*** Given data Section Begins ***
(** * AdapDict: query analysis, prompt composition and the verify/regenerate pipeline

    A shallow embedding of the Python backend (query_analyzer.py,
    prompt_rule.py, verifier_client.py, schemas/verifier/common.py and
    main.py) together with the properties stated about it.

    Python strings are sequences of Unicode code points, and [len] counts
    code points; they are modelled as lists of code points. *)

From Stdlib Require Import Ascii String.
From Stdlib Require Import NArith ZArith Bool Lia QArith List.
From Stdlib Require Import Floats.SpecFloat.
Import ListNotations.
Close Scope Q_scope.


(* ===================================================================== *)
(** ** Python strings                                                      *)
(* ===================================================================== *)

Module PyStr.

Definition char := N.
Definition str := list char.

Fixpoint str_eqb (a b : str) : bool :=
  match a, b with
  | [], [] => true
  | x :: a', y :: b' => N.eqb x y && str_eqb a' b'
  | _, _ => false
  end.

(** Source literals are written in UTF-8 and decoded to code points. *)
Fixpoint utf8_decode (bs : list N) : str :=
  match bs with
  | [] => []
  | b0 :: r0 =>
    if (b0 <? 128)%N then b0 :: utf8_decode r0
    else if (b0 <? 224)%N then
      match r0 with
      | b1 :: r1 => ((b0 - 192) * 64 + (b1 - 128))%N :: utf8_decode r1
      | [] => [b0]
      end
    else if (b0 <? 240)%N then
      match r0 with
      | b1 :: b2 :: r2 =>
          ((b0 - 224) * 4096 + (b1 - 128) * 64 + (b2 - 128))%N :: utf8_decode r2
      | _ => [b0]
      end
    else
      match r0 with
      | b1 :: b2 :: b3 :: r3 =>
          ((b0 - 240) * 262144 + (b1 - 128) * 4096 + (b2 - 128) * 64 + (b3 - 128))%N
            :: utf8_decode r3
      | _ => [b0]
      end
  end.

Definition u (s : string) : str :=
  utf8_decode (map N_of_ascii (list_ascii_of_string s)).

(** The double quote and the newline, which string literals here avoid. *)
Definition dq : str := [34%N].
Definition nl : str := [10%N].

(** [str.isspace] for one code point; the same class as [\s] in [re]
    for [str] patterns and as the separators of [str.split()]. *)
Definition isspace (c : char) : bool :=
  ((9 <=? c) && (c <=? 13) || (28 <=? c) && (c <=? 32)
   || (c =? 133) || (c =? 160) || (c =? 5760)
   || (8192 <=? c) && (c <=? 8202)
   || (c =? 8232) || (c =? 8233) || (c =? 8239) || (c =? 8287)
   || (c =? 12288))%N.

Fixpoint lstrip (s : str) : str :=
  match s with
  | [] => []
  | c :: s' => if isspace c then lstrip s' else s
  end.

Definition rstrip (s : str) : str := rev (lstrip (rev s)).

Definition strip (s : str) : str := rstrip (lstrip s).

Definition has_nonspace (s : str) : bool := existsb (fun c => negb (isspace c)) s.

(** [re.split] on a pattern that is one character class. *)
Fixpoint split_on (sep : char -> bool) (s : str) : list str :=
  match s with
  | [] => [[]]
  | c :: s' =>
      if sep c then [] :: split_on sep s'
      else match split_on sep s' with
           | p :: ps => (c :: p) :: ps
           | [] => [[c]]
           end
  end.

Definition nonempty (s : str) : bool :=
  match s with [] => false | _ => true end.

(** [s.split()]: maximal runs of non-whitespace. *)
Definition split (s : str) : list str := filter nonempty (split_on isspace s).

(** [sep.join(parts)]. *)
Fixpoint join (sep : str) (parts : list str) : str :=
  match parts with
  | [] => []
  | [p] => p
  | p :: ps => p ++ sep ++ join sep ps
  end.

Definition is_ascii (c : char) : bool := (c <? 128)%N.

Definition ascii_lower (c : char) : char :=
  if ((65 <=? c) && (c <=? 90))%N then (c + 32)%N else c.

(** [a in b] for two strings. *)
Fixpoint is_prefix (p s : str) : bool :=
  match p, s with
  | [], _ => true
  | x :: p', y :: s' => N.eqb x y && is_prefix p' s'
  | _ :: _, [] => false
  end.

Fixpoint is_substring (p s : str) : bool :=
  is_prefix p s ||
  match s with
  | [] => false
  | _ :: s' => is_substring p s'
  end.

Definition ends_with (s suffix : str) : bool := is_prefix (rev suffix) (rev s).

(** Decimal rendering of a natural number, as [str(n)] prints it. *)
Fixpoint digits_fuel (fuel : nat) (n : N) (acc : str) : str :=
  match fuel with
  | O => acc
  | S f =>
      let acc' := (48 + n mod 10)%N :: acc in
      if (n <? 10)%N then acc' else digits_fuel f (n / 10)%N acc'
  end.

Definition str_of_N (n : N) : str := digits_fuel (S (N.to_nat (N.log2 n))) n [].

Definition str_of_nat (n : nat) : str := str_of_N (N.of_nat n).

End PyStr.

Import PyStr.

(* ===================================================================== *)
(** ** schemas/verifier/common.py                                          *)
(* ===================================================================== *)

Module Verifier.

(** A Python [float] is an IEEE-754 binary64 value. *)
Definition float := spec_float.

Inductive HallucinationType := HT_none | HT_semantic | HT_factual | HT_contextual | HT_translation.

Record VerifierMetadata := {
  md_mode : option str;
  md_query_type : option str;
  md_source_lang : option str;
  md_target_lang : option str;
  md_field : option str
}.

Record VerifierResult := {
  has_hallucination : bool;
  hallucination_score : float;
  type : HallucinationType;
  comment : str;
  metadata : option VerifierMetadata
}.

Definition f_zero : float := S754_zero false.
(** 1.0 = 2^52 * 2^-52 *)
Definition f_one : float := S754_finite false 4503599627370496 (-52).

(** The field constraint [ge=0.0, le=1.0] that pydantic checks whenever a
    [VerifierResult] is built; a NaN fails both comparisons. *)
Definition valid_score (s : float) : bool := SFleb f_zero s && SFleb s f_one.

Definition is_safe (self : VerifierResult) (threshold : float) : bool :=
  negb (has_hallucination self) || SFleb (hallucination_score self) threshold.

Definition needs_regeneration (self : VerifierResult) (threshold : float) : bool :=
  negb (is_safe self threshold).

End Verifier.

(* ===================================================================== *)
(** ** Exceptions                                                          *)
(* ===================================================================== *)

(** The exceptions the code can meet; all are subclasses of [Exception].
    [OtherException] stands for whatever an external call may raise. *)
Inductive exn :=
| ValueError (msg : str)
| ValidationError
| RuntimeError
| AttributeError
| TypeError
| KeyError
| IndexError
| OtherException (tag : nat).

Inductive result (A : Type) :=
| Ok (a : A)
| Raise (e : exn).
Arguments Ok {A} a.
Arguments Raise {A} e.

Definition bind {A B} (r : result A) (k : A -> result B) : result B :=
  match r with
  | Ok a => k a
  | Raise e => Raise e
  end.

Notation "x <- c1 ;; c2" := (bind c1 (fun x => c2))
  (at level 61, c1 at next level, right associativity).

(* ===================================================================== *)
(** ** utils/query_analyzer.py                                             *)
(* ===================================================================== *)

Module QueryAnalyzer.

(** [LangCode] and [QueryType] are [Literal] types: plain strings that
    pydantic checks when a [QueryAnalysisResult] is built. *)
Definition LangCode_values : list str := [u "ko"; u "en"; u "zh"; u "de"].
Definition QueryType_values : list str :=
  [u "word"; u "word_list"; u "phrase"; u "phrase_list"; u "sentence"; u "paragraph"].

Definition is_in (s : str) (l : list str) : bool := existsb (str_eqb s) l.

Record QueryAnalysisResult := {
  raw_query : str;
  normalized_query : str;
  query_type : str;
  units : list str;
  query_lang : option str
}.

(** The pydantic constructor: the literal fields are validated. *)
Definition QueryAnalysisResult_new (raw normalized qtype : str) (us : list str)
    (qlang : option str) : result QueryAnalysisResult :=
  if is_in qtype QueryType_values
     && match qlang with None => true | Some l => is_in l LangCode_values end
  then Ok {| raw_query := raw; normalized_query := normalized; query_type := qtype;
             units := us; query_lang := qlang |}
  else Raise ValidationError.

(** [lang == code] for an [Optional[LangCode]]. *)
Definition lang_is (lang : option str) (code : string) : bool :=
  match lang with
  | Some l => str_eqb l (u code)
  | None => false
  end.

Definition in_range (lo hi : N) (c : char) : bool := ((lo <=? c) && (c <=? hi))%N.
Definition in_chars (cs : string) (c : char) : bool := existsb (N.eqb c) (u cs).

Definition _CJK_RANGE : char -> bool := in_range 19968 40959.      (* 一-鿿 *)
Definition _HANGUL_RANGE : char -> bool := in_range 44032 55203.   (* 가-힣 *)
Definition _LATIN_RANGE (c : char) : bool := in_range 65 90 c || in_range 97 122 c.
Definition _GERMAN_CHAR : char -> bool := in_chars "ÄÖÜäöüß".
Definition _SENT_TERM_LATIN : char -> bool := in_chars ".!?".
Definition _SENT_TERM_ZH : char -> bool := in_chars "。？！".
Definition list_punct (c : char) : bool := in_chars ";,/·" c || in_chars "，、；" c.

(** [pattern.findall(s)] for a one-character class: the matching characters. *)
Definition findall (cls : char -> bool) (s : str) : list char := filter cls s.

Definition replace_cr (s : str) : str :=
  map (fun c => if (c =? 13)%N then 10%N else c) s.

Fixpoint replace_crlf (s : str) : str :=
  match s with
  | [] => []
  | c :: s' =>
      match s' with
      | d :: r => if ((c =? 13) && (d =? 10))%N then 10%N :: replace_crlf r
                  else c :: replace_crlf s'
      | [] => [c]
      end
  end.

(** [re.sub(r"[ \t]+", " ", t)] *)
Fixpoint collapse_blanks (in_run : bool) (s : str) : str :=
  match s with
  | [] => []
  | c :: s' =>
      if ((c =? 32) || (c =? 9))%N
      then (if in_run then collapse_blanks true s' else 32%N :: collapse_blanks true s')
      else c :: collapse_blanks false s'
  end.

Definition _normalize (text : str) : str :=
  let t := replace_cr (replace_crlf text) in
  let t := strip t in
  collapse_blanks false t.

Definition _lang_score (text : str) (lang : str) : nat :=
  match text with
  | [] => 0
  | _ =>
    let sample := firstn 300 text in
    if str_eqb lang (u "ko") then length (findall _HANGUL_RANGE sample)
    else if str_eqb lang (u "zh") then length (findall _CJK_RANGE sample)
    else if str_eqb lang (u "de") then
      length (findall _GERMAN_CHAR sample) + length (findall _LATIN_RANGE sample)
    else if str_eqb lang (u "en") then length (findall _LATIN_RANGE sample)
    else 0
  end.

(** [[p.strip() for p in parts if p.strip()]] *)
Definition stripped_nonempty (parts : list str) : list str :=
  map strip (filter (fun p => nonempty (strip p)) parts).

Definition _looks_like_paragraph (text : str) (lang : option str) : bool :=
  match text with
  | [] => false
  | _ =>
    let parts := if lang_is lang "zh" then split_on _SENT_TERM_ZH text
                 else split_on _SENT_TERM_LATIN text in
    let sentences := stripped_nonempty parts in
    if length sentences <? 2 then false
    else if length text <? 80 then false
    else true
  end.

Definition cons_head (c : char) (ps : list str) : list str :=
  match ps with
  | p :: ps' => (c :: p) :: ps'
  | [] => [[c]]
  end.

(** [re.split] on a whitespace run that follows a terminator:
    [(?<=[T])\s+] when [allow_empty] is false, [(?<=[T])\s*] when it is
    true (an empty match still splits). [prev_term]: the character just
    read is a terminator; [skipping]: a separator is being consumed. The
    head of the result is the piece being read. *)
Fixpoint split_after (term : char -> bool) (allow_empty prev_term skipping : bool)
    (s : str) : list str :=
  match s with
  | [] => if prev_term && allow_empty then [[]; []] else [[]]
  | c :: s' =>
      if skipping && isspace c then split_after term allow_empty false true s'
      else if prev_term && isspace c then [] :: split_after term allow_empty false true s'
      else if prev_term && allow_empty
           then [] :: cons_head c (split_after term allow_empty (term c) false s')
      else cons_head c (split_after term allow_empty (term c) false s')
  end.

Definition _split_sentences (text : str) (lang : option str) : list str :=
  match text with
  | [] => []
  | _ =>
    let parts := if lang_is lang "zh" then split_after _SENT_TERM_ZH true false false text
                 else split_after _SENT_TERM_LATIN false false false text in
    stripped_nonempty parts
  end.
*** Given data Section Ends ***
*** Given data Section Begins ***
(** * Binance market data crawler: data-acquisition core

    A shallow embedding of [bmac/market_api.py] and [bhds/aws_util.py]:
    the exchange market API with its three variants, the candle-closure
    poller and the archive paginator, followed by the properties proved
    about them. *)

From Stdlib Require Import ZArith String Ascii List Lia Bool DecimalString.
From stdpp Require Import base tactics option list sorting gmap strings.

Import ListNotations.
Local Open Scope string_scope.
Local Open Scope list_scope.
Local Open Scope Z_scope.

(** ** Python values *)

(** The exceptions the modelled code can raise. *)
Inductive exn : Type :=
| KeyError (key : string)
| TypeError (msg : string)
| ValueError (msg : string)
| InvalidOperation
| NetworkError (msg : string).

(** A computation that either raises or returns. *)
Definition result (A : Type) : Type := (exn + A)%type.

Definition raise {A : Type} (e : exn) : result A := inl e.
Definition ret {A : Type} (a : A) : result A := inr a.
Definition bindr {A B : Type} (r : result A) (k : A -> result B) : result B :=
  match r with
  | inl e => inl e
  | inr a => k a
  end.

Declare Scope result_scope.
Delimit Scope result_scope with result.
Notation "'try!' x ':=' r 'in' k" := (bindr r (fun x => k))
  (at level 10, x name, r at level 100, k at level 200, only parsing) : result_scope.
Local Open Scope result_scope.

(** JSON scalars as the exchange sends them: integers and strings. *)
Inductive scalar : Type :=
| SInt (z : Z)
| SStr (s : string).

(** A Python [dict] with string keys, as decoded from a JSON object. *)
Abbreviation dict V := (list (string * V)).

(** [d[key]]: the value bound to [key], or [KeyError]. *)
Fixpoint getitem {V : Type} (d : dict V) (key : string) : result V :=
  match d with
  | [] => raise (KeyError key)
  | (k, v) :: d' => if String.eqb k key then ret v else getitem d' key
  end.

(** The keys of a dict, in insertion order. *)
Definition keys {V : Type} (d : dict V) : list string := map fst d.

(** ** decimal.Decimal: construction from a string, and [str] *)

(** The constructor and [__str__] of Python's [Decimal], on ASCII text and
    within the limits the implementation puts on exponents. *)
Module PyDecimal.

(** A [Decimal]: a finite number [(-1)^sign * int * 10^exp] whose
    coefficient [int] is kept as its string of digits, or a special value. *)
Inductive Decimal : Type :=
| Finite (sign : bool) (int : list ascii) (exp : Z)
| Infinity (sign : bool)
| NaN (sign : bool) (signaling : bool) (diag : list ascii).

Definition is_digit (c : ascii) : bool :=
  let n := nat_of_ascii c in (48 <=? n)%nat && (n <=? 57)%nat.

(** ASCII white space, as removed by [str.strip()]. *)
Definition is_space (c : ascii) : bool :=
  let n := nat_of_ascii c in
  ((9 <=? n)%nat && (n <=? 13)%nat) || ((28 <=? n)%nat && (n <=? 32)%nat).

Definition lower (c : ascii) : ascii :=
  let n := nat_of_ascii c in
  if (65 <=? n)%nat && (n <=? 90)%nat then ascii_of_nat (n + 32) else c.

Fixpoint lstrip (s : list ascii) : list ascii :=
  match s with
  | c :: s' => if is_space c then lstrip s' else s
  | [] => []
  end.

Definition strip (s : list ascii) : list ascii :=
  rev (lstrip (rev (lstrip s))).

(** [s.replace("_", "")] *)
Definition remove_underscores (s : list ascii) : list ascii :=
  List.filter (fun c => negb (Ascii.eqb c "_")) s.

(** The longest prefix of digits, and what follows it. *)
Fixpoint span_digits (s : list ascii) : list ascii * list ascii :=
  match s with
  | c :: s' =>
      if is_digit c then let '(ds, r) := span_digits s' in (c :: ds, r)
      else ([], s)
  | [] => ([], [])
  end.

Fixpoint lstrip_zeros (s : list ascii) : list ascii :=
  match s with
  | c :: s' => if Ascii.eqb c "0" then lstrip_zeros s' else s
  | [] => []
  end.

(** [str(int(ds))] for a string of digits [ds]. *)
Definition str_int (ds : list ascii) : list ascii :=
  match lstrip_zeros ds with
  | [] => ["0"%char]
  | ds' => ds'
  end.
*** Given data Section Ends ***
*** Given data Section Begins ***
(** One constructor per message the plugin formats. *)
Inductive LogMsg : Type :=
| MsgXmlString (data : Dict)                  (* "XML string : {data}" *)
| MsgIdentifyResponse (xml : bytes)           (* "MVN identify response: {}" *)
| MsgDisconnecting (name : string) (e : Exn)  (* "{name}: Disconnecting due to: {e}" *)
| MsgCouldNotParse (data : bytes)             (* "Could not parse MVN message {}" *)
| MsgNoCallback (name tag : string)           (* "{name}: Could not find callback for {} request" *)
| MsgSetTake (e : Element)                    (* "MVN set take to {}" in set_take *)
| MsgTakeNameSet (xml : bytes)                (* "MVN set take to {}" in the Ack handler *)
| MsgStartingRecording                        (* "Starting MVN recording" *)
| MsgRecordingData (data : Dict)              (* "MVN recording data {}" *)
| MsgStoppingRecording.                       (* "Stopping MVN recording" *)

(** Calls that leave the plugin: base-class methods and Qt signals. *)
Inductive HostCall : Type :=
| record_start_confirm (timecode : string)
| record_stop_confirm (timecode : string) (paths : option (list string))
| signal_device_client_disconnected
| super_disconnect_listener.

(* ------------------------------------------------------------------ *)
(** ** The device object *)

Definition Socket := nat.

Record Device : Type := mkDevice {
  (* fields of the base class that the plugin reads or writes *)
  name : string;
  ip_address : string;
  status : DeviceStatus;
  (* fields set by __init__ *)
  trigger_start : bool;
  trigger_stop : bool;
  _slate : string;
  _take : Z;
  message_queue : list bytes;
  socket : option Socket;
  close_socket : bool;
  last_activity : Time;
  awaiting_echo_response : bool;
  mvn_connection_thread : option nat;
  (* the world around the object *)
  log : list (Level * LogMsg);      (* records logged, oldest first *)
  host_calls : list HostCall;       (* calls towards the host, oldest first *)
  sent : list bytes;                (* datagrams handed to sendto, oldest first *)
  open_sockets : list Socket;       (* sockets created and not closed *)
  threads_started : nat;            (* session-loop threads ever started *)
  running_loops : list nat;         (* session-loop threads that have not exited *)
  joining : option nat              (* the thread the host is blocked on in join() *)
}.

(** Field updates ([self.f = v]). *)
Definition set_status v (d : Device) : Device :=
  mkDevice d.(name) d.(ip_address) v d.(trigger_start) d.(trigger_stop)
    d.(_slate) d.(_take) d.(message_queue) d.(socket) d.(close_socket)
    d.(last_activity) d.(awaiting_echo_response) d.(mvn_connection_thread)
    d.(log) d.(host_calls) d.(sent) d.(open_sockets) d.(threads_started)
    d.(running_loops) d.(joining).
*** Given data Section Ends ***
-- Task goal --
Retrieve every line above holding the word "negb".

-- Solution to this task --
Definition has_nonspace (s : str) : bool := existsb (fun c => negb (isspace c)) s.
  negb (has_hallucination self) || SFleb (hallucination_score self) threshold.
  negb (is_safe self threshold).
  List.filter (fun c => negb (Ascii.eqb c "_")) s.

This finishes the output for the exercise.